# What the task asks
In the data that follows, find the line with "by apply Hdis."; transcribe it, every later line up to the one with "exists off m' A', tlsf_alloc libc2", and that line as well, exactly and with no others.

--- Dataset extract Enclosed Below ---

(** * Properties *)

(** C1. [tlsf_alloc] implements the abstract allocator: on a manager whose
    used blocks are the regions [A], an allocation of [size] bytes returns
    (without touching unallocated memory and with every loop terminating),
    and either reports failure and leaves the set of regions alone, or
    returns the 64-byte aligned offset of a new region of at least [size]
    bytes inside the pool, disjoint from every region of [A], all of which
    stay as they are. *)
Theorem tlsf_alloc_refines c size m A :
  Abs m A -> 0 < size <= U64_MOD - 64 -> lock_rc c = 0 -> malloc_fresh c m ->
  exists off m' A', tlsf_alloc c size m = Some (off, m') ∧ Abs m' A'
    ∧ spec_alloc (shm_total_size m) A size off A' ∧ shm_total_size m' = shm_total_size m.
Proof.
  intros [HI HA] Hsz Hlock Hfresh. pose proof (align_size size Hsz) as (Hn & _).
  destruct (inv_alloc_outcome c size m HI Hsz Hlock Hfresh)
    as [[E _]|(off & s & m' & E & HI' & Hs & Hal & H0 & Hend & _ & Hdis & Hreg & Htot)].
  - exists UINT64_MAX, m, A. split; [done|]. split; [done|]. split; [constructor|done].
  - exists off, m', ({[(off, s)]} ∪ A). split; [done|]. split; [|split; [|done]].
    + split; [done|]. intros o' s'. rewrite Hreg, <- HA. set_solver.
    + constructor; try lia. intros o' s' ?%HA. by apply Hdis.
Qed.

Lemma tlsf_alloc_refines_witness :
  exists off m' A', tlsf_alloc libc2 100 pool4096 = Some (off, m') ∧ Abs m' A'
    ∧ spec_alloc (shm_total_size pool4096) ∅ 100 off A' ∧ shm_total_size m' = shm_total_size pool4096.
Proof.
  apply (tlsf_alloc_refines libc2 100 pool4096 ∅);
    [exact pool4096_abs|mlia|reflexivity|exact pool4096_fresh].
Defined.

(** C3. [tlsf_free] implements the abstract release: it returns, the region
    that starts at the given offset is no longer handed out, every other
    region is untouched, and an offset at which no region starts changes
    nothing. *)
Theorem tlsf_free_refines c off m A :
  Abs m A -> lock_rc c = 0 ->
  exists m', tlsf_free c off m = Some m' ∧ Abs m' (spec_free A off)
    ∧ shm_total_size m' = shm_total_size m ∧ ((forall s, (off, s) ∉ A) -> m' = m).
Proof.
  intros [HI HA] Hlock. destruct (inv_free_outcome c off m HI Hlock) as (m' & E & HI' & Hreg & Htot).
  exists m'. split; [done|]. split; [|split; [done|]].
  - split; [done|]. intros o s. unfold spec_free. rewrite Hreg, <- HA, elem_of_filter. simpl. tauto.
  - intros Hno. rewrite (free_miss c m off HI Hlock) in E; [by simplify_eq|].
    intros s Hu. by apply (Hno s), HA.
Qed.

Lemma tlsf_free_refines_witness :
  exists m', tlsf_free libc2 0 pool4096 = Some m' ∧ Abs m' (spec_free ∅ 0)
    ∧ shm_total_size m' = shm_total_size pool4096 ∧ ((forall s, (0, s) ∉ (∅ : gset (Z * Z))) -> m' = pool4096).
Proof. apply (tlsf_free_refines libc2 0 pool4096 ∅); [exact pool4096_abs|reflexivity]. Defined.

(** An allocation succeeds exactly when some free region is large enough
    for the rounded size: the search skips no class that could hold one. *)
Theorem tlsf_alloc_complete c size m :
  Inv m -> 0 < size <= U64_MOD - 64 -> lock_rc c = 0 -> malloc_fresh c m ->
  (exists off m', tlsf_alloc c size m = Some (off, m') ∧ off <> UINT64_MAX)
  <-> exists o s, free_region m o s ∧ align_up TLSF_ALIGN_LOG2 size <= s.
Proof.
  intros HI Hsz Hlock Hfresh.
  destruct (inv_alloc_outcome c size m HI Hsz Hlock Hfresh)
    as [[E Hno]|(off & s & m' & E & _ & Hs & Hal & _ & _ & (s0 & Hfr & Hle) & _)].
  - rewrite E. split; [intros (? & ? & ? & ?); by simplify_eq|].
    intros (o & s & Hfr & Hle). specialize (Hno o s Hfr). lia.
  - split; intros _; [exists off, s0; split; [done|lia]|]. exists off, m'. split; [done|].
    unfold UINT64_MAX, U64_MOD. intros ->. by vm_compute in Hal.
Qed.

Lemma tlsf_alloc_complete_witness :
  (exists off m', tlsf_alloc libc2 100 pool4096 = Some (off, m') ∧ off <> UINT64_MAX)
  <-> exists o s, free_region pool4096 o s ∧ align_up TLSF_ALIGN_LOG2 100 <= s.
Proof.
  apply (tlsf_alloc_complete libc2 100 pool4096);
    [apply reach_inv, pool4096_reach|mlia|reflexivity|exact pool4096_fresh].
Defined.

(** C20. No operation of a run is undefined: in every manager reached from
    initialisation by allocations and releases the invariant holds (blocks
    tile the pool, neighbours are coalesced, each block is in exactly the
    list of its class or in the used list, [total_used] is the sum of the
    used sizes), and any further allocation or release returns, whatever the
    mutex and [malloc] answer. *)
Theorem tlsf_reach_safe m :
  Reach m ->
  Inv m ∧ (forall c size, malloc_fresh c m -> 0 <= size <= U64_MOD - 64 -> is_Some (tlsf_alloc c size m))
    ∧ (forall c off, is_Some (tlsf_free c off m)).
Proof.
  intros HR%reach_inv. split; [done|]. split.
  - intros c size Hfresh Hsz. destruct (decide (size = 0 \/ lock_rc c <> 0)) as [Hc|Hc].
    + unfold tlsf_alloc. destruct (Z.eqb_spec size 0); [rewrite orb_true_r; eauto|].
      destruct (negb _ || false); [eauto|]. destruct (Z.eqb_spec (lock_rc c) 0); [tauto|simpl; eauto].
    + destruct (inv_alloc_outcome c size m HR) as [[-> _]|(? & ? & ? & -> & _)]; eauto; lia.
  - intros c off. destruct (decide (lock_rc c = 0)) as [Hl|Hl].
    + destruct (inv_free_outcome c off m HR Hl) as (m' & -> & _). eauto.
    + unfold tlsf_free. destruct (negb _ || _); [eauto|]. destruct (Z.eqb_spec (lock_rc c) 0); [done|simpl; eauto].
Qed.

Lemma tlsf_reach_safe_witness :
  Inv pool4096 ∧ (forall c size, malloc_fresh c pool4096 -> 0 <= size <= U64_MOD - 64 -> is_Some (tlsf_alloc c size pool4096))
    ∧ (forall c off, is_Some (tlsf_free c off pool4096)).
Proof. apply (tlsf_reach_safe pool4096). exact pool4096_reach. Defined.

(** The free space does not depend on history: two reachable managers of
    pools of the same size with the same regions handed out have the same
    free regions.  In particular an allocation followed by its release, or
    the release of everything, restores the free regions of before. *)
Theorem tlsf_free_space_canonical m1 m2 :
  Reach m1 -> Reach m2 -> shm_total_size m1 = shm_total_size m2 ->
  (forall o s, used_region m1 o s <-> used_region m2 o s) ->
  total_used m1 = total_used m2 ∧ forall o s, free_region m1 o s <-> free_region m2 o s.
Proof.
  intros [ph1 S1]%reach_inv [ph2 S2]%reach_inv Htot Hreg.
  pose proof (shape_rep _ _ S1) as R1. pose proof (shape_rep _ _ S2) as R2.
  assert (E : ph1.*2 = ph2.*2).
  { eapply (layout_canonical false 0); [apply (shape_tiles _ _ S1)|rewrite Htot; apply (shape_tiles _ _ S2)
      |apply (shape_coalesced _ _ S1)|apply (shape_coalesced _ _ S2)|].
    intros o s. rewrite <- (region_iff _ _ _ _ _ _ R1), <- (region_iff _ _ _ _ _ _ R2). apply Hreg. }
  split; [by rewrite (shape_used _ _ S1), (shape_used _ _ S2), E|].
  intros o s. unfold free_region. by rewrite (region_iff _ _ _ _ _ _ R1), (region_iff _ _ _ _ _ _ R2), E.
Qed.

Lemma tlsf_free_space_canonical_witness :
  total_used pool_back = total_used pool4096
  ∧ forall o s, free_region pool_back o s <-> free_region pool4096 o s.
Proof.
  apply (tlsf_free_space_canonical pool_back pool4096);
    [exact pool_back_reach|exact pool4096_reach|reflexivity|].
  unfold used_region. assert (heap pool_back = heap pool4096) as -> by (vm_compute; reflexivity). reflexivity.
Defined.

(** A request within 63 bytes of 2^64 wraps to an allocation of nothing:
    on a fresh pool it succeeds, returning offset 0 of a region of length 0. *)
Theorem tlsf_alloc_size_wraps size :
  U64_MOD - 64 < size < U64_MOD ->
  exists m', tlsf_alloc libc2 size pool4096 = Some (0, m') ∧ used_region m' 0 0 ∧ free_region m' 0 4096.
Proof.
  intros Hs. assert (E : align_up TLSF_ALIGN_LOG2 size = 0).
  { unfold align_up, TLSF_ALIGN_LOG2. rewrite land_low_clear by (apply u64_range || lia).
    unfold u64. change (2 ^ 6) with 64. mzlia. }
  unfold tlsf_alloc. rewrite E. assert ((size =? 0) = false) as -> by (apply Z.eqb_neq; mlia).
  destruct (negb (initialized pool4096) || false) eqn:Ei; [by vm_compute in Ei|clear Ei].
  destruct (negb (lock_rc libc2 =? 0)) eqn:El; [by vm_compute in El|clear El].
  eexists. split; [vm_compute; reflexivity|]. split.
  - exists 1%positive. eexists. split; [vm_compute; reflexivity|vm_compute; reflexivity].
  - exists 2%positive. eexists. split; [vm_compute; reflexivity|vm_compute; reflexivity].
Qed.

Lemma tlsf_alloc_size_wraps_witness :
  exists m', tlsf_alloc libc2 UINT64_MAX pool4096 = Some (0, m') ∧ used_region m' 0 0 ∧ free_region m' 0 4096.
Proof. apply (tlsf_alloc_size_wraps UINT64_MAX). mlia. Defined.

--- End of Enclosed Dataset extract ---

# Solution to this exercise
    + constructor; try lia. intros o' s' ?%HA. by apply Hdis.
Qed.

Lemma tlsf_alloc_refines_witness :
  exists off m' A', tlsf_alloc libc2 100 pool4096 = Some (off, m') ∧ Abs m' A'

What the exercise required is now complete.